Kakiku berhenti melangkah. Aku berdiri kaku di depan ruang ICU di mana selang-selang tersambung ke tubuhnya. Lagi, aku melihat pemandangan yang sangat tidak ingin kulihat. Semua karena salahku.

Aku hanya mampu menatapnya dari balik kaca. Aku tidak memiliki keberanian untuk mendekat ke arahnya.

"Maaf karena gue egois. Maaf karena buat lo harus di sini dalam waktu yang lama. Gue rela, Ka ... gue rela. Ini memang hukuman yang harus gue terima. Semoga lo bahagia setelah ini."

Air mata mendesak untuk keluar, aku kesulitan untuk menahannya. Kumohon kepada hati untuk tidak lemah di hadapannya.

Suara mesin-mesin yang tersambung berbunyi nyaring. Membuatku menatapnya lama dengan dada berdegup kencang. Tak lama, dokter datang berlari dan memasuki ruangannya.

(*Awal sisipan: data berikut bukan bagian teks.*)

(** * findcert: a shallow embedding of the two command variants

    The repository holds two [package main] programs that query the
    certificate-transparency database at crt.sh:

    - the _direct_ variant, which selects raw DER certificates with one
      [db.QueryContext] call, parses them and optionally prints them as PEM;
    - the _aggregated_ variant ([main.go]), which prepares a larger statement
      and logs eight text columns per row.

    Go values are embedded as follows: [error] interface values are
    [option error] ([None] is [nil]); [[]byte] is [list Byte.byte]; [int] is
    [Z]; a function with side effects is a state transformer over [World]
    (the driver calls made so far and the lines written to the logger); what
    the outside world answers (the SQL driver, the server, the log writer) is
    read from an [Env].  Deferred calls and the difference between named and
    unnamed results are modelled explicitly, since the claims about error
    aggregation depend on them. *)

From Stdlib Require Import List String Ascii ZArith Lia Bool Arith.
From Stdlib Require Import Strings.Byte Sorting.Sorted Sorting.Permutation.
Import ListNotations.

Local Open Scope string_scope.
Local Open Scope list_scope.

(** ** Go values *)

Definition bytes : Type := list Byte.byte.

(** Go [error] values.  [errors_New] is [errors.New] (and any error created
    by a library), [fmt_Errorf] is [fmt.Errorf] with the format, the [%v]
    operands and the error wrapped by [%w]; [multiError] is the container
    built by the multierror package. *)
#[local] Set Warnings "-register-all".
Inductive error : Type :=
| errors_New (text : string)
| fmt_Errorf (format : string) (operands : list string) (wrapped : error)
| multiError (errs : list error).
#[local] Set Warnings "register-all".

Definition nl : ascii := "010"%char.

(** ** encoding/base64 and encoding/pem

    Modelled from the spec: the armoring encoder that [run] calls
    ([pem.Encode]) and its decoder are Go's packages encoding/pem and
    encoding/base64, which are not among the sources.  The specification
    describes PEM as a base64-armored text that wraps the DER bytes between
    the delimiter lines of a block; the definitions follow the algorithms of
    the two packages: the standard alphabet with [=] padding, lines of 64
    characters, a BEGIN and an END line that carry the type label. *)

Module base64.

Definition encodeStd : list ascii :=
  list_ascii_of_string
    "ABCDEFGHIJKLMNOPQRSTUVWXYZabcdefghijklmnopqrstuvwxyz0123456789+/".

Definition padChar : ascii := "="%char.

(** [enc.encode[v]] *)
Definition encode (v : Z) : ascii := nth (Z.to_nat v) encodeStd padChar.

(** [uint(b)] *)
Definition uint (b : Byte.byte) : Z := Z.of_N (Byte.to_N b).

(** [byte(v)]: conversion to an 8-bit value keeps the low byte. *)
Definition byte_of (v : Z) : Byte.byte :=
  match Byte.of_N (Z.to_N (Z.land v 255)) with
  | Some b => b
  | None => Byte.x00
  end.

(** [Encoding.Encode]: three source bytes give four characters; a final
    group of one or two bytes is padded with [=]. *)
Fixpoint Encode (src : bytes) : list ascii :=
  match src with
  | [] => []
  | [b0] =>
      let val := Z.shiftl (uint b0) 16 in
      [encode (Z.land (Z.shiftr val 18) 63);
       encode (Z.land (Z.shiftr val 12) 63);
       padChar; padChar]
  | [b0; b1] =>
      let val := Z.lor (Z.shiftl (uint b0) 16) (Z.shiftl (uint b1) 8) in
      [encode (Z.land (Z.shiftr val 18) 63);
       encode (Z.land (Z.shiftr val 12) 63);
       encode (Z.land (Z.shiftr val 6) 63);
       padChar]
  | b0 :: b1 :: b2 :: rest =>
      let val := Z.lor (Z.lor (Z.shiftl (uint b0) 16) (Z.shiftl (uint b1) 8))
                       (uint b2) in
      encode (Z.land (Z.shiftr val 18) 63)
      :: encode (Z.land (Z.shiftr val 12) 63)
      :: encode (Z.land (Z.shiftr val 6) 63)
      :: encode (Z.land val 63)
      :: Encode rest
  end.

(** [enc.decodeMap[c]]: the position of [c] in the alphabet. *)
Fixpoint index_of (c : ascii) (alphabet : list ascii) (i : Z) : option Z :=
  match alphabet with
  | [] => None
  | a :: alphabet' =>
      if Ascii.eqb a c then Some i else index_of c alphabet' (i + 1)
  end.

Definition decodeMap (c : ascii) : option Z := index_of c encodeStd 0.

(** One quantum of four characters, as [decodeQuantum] assembles it:
    two characters and [==] give one byte, three and [=] give two, four
    give three.  Padding may only end the input. *)
Definition decodeQuantum (c0 c1 c2 c3 : ascii) (last : bool)
  : option bytes :=
  match decodeMap c0, decodeMap c1 with
  | Some d0, Some d1 =>
      if Ascii.eqb c3 padChar then
        if negb last then None
        else if Ascii.eqb c2 padChar then
          let val := Z.lor (Z.shiftl d0 18) (Z.shiftl d1 12) in
          Some [byte_of (Z.shiftr val 16)]
        else
          match decodeMap c2 with
          | Some d2 =>
              let val := Z.lor (Z.lor (Z.shiftl d0 18) (Z.shiftl d1 12))
                               (Z.shiftl d2 6) in
              Some [byte_of (Z.shiftr val 16); byte_of (Z.shiftr val 8)]
          | None => None
          end
      else
        match decodeMap c2, decodeMap c3 with
        | Some d2, Some d3 =>
            let val :=
              Z.lor (Z.lor (Z.lor (Z.shiftl d0 18) (Z.shiftl d1 12))
                           (Z.shiftl d2 6)) d3 in
            Some [byte_of (Z.shiftr val 16); byte_of (Z.shiftr val 8);
                  byte_of val]
        | _, _ => None
        end
  | _, _ => None
  end.
(** The counter goes down by one on every reply, whatever the reply. *)
Lemma HandleRemoteUIDResponse_count return_code data w :
  (m_uid_count w < 256)%N → Forall fits (m_pending_requests w) →
  ∃ w', HandleRemoteUIDResponse return_code data w = Done w'
        ∧ m_uid_count w' = N.pred (m_uid_count w)
        ∧ m_pending_requests w' = m_pending_requests w.
Proof.
  intros Hlt Hfits. destruct (decide (m_uid_count w = 0%N)) as [Hc|Hc].
  { exists w. unfold HandleRemoteUIDResponse. rewrite decide_True by done.
    by rewrite Hc. }
  destruct (HandleRemoteUIDResponse_next return_code data w Hc) as [m ->].
  pose proof (uint8_decrement _ Hlt Hc) as Hpred.
  simpl. case_decide as Hn.
  - eexists. split; [done|]. unfold FetchNextUID. simpl.
    by rewrite decide_False.
  - set (ws := SendUIDUpdate _).
    assert (Hws : m_uid_count ws = ((m_uid_count w + 255) mod 256)%N
                  ∧ m_pending_requests ws = m_pending_requests w).
    { subst ws. unfold SendUIDUpdate. simpl. by case_match. }
    destruct Hws as [Hcs Hqs].
    destruct (MaybeSendRDMRequest_defined ws) as [w' E];
      [by rewrite Hqs|].
    exists w'. split; [done|].
    apply MaybeSendRDMRequest_frame in E as (_ & _ & _ & -> & _ & _ & -> & _).
    by rewrite Hcs, Hqs.
Qed.

Lemma uid_replies_count replies : ∀ w,
  (m_uid_count w < 256)%N → Forall fits (m_pending_requests w) →
  ∃ w', uid_replies replies w = Done w'
        ∧ m_uid_count w' = (m_uid_count w - N.of_nat (length replies))%N.
Proof.
  induction replies as [|[return_code data] replies IH]; intros w Hlt Hfits.
  - exists w. split; [done|]. simpl. lia.
  - destruct (HandleRemoteUIDResponse_count return_code data w Hlt Hfits)
      as (w1 & E1 & Hc1 & Hq1).
    destruct (IH w1) as (w' & E & Hc); [lia | by rewrite Hq1 |].
    exists w'. simpl. rewrite E1. simpl. split; [done|]. lia.
Qed.

(** A run of as many replies as fetches are outstanding, with no timeout
    registered: the remaining fetches go out in descending order of
    index, then the UID set is published, and then dispatch is advanced
    unless a request is in flight. *)
Lemma uid_replies_run replies : ∀ w,
  replies ≠ [] → m_uid_count w = N.of_nat (length replies) →
  length replies < 256 →
  m_rdm_timeout_id w = INVALID_TIMEOUT →
  Forall fits (m_pending_requests w) →
  ∃ w2,
    uid_replies replies w = Done w2
    ∧ m_uid_count w2 = 0%N
    ∧ m_rdm_timeout_id w2 = INVALID_TIMEOUT
    ∧ m_pending_requests w2 = m_pending_requests w
    ∧ m_rdm_request_pending w2
      = m_rdm_request_pending w || bool_decide (m_pending_requests w ≠ [])
    ∧ io w2
      = io w ++ fetch_events (countdown (length replies - 1))
        ++ (if m_uid_set_callback w
            then [RunUIDSetCallback (dom (m_uid_index_map w2))] else [])
        ++ (if m_rdm_request_pending w then []
            else advance_frames w2 (m_pending_requests w)).
Proof.
  induction replies as [|[return_code data] replies IH];
    intros w Hne Hc Hlt Ht Hfits; [done|].
  simpl in Hc, Hlt.
  destruct (HandleRemoteUIDResponse_next return_code data w) as [m E];
    [lia|].
  simpl. rewrite E. clear E.
  assert (Hpred : ((m_uid_count w + 255) mod 256
                   = N.of_nat (length replies))%N)
    by (rewrite uint8_decrement; lia).
  cbn zeta. change (m_uid_count (set_uid_count ?v _)) with v.
  rewrite Hpred. destruct replies as [|reply replies].
  - rewrite decide_False by (simpl; lia). simpl.
    set (wp := set_uid_count _ _). set (ws := SendUIDUpdate wp).
    assert (Hws : m_uid_count ws = 0%N ∧ m_rdm_timeout_id ws = None
                  ∧ m_pending_requests ws = m_pending_requests w
                  ∧ m_rdm_request_pending ws = m_rdm_request_pending w
                  ∧ m_uid_index_map ws = m
                  ∧ io ws
                    = io w ++ (if m_uid_set_callback w
                               then [RunUIDSetCallback (dom m)] else [])).
    { subst ws wp. unfold SendUIDUpdate. simpl.
      destruct (m_uid_set_callback w); simpl; rewrite ?app_nil_r;
        by repeat split. }
    destruct Hws as (Hcs & Hts & Hqs & Hps & Hms & Hios).
    assert (Hds : InDiscoveryMode ws = false).
    { unfold InDiscoveryMode. by rewrite Hcs, Hts. }
    clearbody ws. destruct (m_rdm_request_pending w) eqn:Hp.
    + rewrite MaybeSendRDMRequest_noop by auto.
      exists ws. rewrite Hms, Hios, Hps. simpl.
      by rewrite app_nil_r.
    + rewrite MaybeSendRDMRequest_advance;
        [|done | intros request rest Hq; rewrite Hqs in Hq;
                 rewrite Hq in Hfits;
                 by apply Forall_cons in Hfits as [? _]].
      eexists. split; [done|]. simpl.
      rewrite Hds, Hqs, Hms, Hios, Hcs, Hts. simpl.
      repeat split; try done.
      by rewrite <- app_assoc.
  - rewrite decide_True by (simpl; lia).
    set (w1 := FetchNextUID _).
    assert (Hw1 : w1 = emit (SendMessage EXTENDED_COMMAND_LABEL
                               [REMOTE_UID_COMMAND_ID;
                                N.of_nat (length (reply :: replies))])
                         (set_uid_count (N.of_nat (length (reply :: replies)))
                            (set_uid_index_map m w))).
    { subst w1. unfold FetchNextUID.
      change (m_uid_count (set_uid_count ?v _)) with v.
      rewrite decide_False by (simpl; lia). done. }
    clearbody w1.
    destruct (IH w1) as (w2 & E & H0 & Ht2 & Hq & Hp & Hio);
      [done | by rewrite Hw1 | simpl in *; lia | by rewrite Hw1
       | by rewrite Hw1 |].
    exists w2.
    change ((w0 ← Done w1; uid_replies (reply :: replies) w0))
      with (uid_replies (reply :: replies) w1).
    rewrite Hw1 in Hio, Hq, Hp. simpl in Hio, Hq, Hp.
    repeat split; try done.
    rewrite Hio, <- !app_assoc. f_equal. simpl. by rewrite Nat.sub_0_r.
Qed.
(** ** Closing the channel *)

(** X8: the handler closes the channel exactly once, as its last act,
    whenever it returns or panics after a successful upgrade; it does
    nothing at all when the upgrade fails, and has not closed the
    channel while it waits for the next tick. *)
Theorem channel_closed_last (env : Env) :
  match snd (PingHandler env) with
  | UpgradeError => fst (PingHandler env) = []
  | AwaitingTick => occurrences is_close (fst (PingHandler env)) = O
  | _ =>
      exists evs,
        fst (PingHandler env) = evs ++ [Close]
        /\ occurrences is_close evs = O
  end.
Proof.
  destruct (handler_cases env)
    as [[_ ->] | [(_ & _ & ->)
                 | [(_ & msg & reason & _ & _ & ->)
                   | (_ & msg & opts & _ & _ & ->)]]];
    cbn [fst snd]; try reflexivity;
    try (exists []; split; reflexivity).
  pose proof (session_stop_reason
                opts (formatAddress (PingMessage.Address msg)) (ticks env))
    as Hcause.
  destruct (session_census opts (formatAddress (PingMessage.Address msg))
                           (ticks env))
    as (_ & _ & _ & _ & _ & Hcl & _).
  destruct (deferClose_events
              (session opts (formatAddress (PingMessage.Address msg))
                       (ticks env))) as [[Hwait ->] | [Hdone ->]].
  - rewrite Hwait. exact Hcl.
  - cbn [fst snd].
    destruct (snd (session opts (formatAddress (PingMessage.Address msg))
                           (ticks env)));
      simpl in Hcause; try contradiction; try congruence; eauto.
Qed.

(** ** Preload *)

Lemma loop_with_Preload (opts : PingOptions.t) (n : Z) (address : string)
    (ticks : list TickEnv) (s : Z) :
  loop (PingOptions.with_Preload opts n) address ticks s
  = loop opts address ticks s.
Proof.
  revert s. induction ticks as [|e ticks IH]; intros s; [reflexivity |].
  simpl.
  change (tick (PingOptions.with_Preload opts n) address e s)
    with (tick opts address e s).
  destruct (tick opts address e s) as [evs [o|s']]; [reflexivity |].
  rewrite IH. reflexivity.
Qed.

Lemma without_preloads_app (evs evs' : list Event) :
  without_preloads (evs ++ evs')
  = without_preloads evs ++ without_preloads evs'.
Proof.
  unfold without_preloads. apply filter_app.
Qed.

Lemma without_preloads_preload (opts : PingOptions.t) (address : string) :
  without_preloads (preload opts address) = [].
Proof.
  unfold preload. destruct (PingOptions.Preload opts >? 0); [| reflexivity].
  induction (Z.to_nat (PingOptions.Preload opts)) as [|k IH];
    [reflexivity | exact IH].
Qed.
Lemma link_record_kept (d : document) (elem : node) (l : link) :
  elem ∈ anchors d -> link_record elem = Some l -> l ∈ kept_links d.
Proof.
  intros He Hl. unfold kept_links. apply list_elem_of_omap. now exists elem.
Qed.

Lemma kept_not_skipped (d : document) (l : link) :
  l ∈ kept_links d ->
  Js.startsWith (link_url l) "#" || Js.startsWith (link_url l) "javascript:" = false.
Proof.
  unfold kept_links. intros Hl. apply list_elem_of_omap in Hl as (elem & _ & Hl).
  unfold link_record in Hl.
  destruct (Js.truthy (attr "href" elem)); cbn [andb] in Hl; [|discriminate].
  destruct (Js.startsWith (Js.or_else (attr "href" elem) "") "#"
            || Js.startsWith (Js.or_else (attr "href" elem) "") "javascript:") eqn:E;
    cbn [negb] in Hl; [discriminate|].
  inversion Hl. exact E.
Qed.

Lemma is_internal_url (l1 l2 : link) :
  link_url l1 = link_url l2 ->
  is_internal URL_hostname base l1 = is_internal URL_hostname base l2.
Proof. unfold is_internal. now intros ->. Qed.

(** Where the url of a kept record ends up. *)
Lemma kept_filed (d : document) (l : link) :
  l ∈ kept_links d ->
  (if is_internal URL_hostname base l
   then link_url l ∈ urls (internal (links_of URL_hostname base d))
        /\ (link_url l ∉ urls (external (links_of URL_hostname base d)))
   else link_url l ∈ urls (external (links_of URL_hostname base d))
        /\ (link_url l ∉ urls (internal (links_of URL_hostname base d))))
  /\ (isNofollow l = true -> link_url l ∈ urls (nofollow (links_of URL_hostname base d))).
Proof.
  intros Hl. rewrite links_of_filed. cbn [internal external nofollow].
  destruct (is_internal URL_hostname base l) eqn:E;
    rewrite !urls_uniqueLinks_elem, !urls_filter_elem; repeat split.
  - now exists l.
  - intros (l' & _ & HP & Hu).
    rewrite (is_internal_url l' l Hu), E in HP. discriminate.
  - intros Hn. now exists l.
  - exists l. now rewrite E.
  - intros (l' & _ & HP & Hu).
    rewrite (is_internal_url l' l Hu), E in HP. discriminate.
  - intros Hn. now exists l.
Qed.

(** A url the loop skips is in no bucket. *)
Lemma skipped_nowhere (d : document) (href : string) :
  Js.startsWith href "#" || Js.startsWith href "javascript:" = true ->
  (href ∉ urls (internal (links_of URL_hostname base d)))
  /\ (href ∉ urls (external (links_of URL_hostname base d)))
  /\ (href ∉ urls (nofollow (links_of URL_hostname base d))).
Proof.
  intros Hskip. rewrite links_of_filed. cbn [internal external nofollow].
  rewrite !urls_uniqueLinks_elem, !urls_filter_elem.
  repeat split; intros (l & Hl & _ & Hu); apply kept_not_skipped in Hl;
    rewrite Hu in Hl; congruence.
Qed.

End LinkFacts.

Section LinkClaims.

Variable URL_hostname : string -> option string.
Variable base : string.

(** C5 (as the code has it).  For an anchor of the document whose [href]
    is not the empty string (an anchor with an empty [href] is skipped):
    - if the href starts with [#] or [javascript:], no bucket has a record
      with that url;
    - otherwise, if it starts with [http] and parses to the same host name
      as the page's url, the url is in [internal] and not in [external];
    - if it starts with [http] and parses to another host name, or does not
      parse, the url is in [external] and not in [internal];
    - if it does not start with [http], the url is in [internal] and not in
      [external];
    - and, unless skipped, if the lower-cased [rel] attribute contains
      [nofollow], the url is in [nofollow] as well. *)
Theorem extractLinks_classifies (d : document) (elem : node) (href : string) :
  elem ∈ anchors d ->
  attr "href" elem = Some href ->
  href <> "" ->
  let r := links_of URL_hostname base d in
  let into_internal := href ∈ urls (internal r) /\ (href ∉ urls (external r)) in
  let into_external := href ∈ urls (external r) /\ (href ∉ urls (internal r)) in
  (Js.startsWith href "#" = true \/ Js.startsWith href "javascript:" = true ->
   (href ∉ urls (internal r)) /\ (href ∉ urls (external r)) /\ (href ∉ urls (nofollow r)))
  /\ (Js.startsWith href "#" = false -> Js.startsWith href "javascript:" = false ->
      (Js.startsWith href "http" = true ->
       forall h, URL_hostname href = Some h -> URL_hostname base = Some h -> into_internal)
      /\ (Js.startsWith href "http" = true ->
          forall h b, URL_hostname href = Some h -> URL_hostname base = Some b -> h <> b ->
                      into_external)
      /\ (Js.startsWith href "http" = true -> URL_hostname href = None -> into_external)
      /\ (Js.startsWith href "http" = false -> into_internal)
      /\ (Contains (Js.toLowerCase (Js.or_else (attr "rel" elem) "")) "nofollow" ->
          href ∈ urls (nofollow r))).
Proof.
  intros He Hhref Hne r into_internal into_external. subst r into_internal into_external.
  split.
  - intros Hskip. apply skipped_nowhere. apply orb_true_iff. exact Hskip.
  - intros Hhash Hjs.
    assert (Hrec : link_record elem = Some (link_of elem href)).
    { unfold link_record. rewrite Hhref. destruct href as [|a href]; [congruence|].
      cbn [Js.truthy Js.or_else andb]. rewrite Hhash, Hjs. reflexivity. }
    pose proof (kept_filed URL_hostname base d _ (link_record_kept d elem _ He Hrec))
      as [Hbucket Hnofollow].
    cbn [link_of link_url] in Hbucket, Hnofollow. unfold is_internal in Hbucket.
    cbn [link_of link_url isNofollow] in Hbucket, Hnofollow.
    split; [|split; [|split; [|split]]].
    + intros Hhttp h Hh Hb. rewrite Hhttp in Hbucket. unfold same_host in Hbucket.
      rewrite Hh, Hb, String.eqb_refl in Hbucket. apply Hbucket.
    + intros Hhttp h b Hh Hb Hhb. rewrite Hhttp in Hbucket. unfold same_host in Hbucket.
      rewrite Hh, Hb in Hbucket. apply String.eqb_neq in Hhb. rewrite Hhb in Hbucket.
      apply Hbucket.
    + intros Hhttp Hh. rewrite Hhttp in Hbucket. unfold same_host in Hbucket.
      rewrite Hh in Hbucket. apply Hbucket.
    + intros Hhttp. rewrite Hhttp in Hbucket. apply Hbucket.
    + intros Hrel. apply Hnofollow. apply includes_spec. exact Hrel.
Qed.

Masih tak luput dari pandanganku ketika tubuhnya terlonjak begitu dokter menempelkan alat ke tubuhnya. Aku menutup bibirku dengan telapak tangan untuk menghentikan tangisan. Kupukul dada ini berkali-kali untuk menghilangkan sesaknya.

Dia sedang terluka. Dia sedang tak berjiwa. Aku ingin memberinya kekuatan, tetapi bagaimana caranya jika diriku sendiri tak terkendali?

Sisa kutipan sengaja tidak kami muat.